### Assignment
Reproduce the following records exactly from the line containing "SftpguiFrame.dir_list_ctrl_ SftpguiFrame.busy interval" onward, ending with the last line and including it.

(Stored records)

(** ** C3: failures in the worker loop *)






(** ** C4: the reconnect countdown *)

(** Unfolds the frame's setters and projections, nothing else. *)
Ltac frame_norm :=
  cbv beta iota zeta delta
    [SftpguiFrame.with_reconnect SftpguiFrame.SetStatusText SftpguiFrame.BeginBusy
     SftpguiFrame.Put SftpguiFrame.with_opened SftpguiFrame.with_dir_list
     SftpguiFrame.username_ SftpguiFrame.host_ SftpguiFrame.port_
     SftpguiFrame.current_dir_ SftpguiFrame.current_dir_list_
     SftpguiFrame.sort_column_ SftpguiFrame.sort_desc_
     SftpguiFrame.opened_files_local_ SftpguiFrame.sftp_thread_channel_
     SftpguiFrame.reconnect_timer_ SftpguiFrame.reconnect_timer_countdown_
     SftpguiFrame.reconnect_timer_error_ SftpguiFrame.status_text
     SftpguiFrame.dir_list_ctrl_ SftpguiFrame.busy interval running].

Lemma OnErrorConnection_counting r_error f :
  SftpguiFrame.OnErrorConnection r_error f =
  counting f (prettifySentence r_error) 4
    (prettifySentence r_error +:+ " Reconnecting in 5 seconds...").
Proof. unfold SftpguiFrame.OnErrorConnection, counting. frame_norm. reflexivity. Qed.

### Exercise output
     SftpguiFrame.dir_list_ctrl_ SftpguiFrame.busy interval running].

Lemma OnErrorConnection_counting r_error f :
  SftpguiFrame.OnErrorConnection r_error f =
  counting f (prettifySentence r_error) 4
    (prettifySentence r_error +:+ " Reconnecting in 5 seconds...").
Proof. unfold SftpguiFrame.OnErrorConnection, counting. frame_norm. reflexivity. Qed.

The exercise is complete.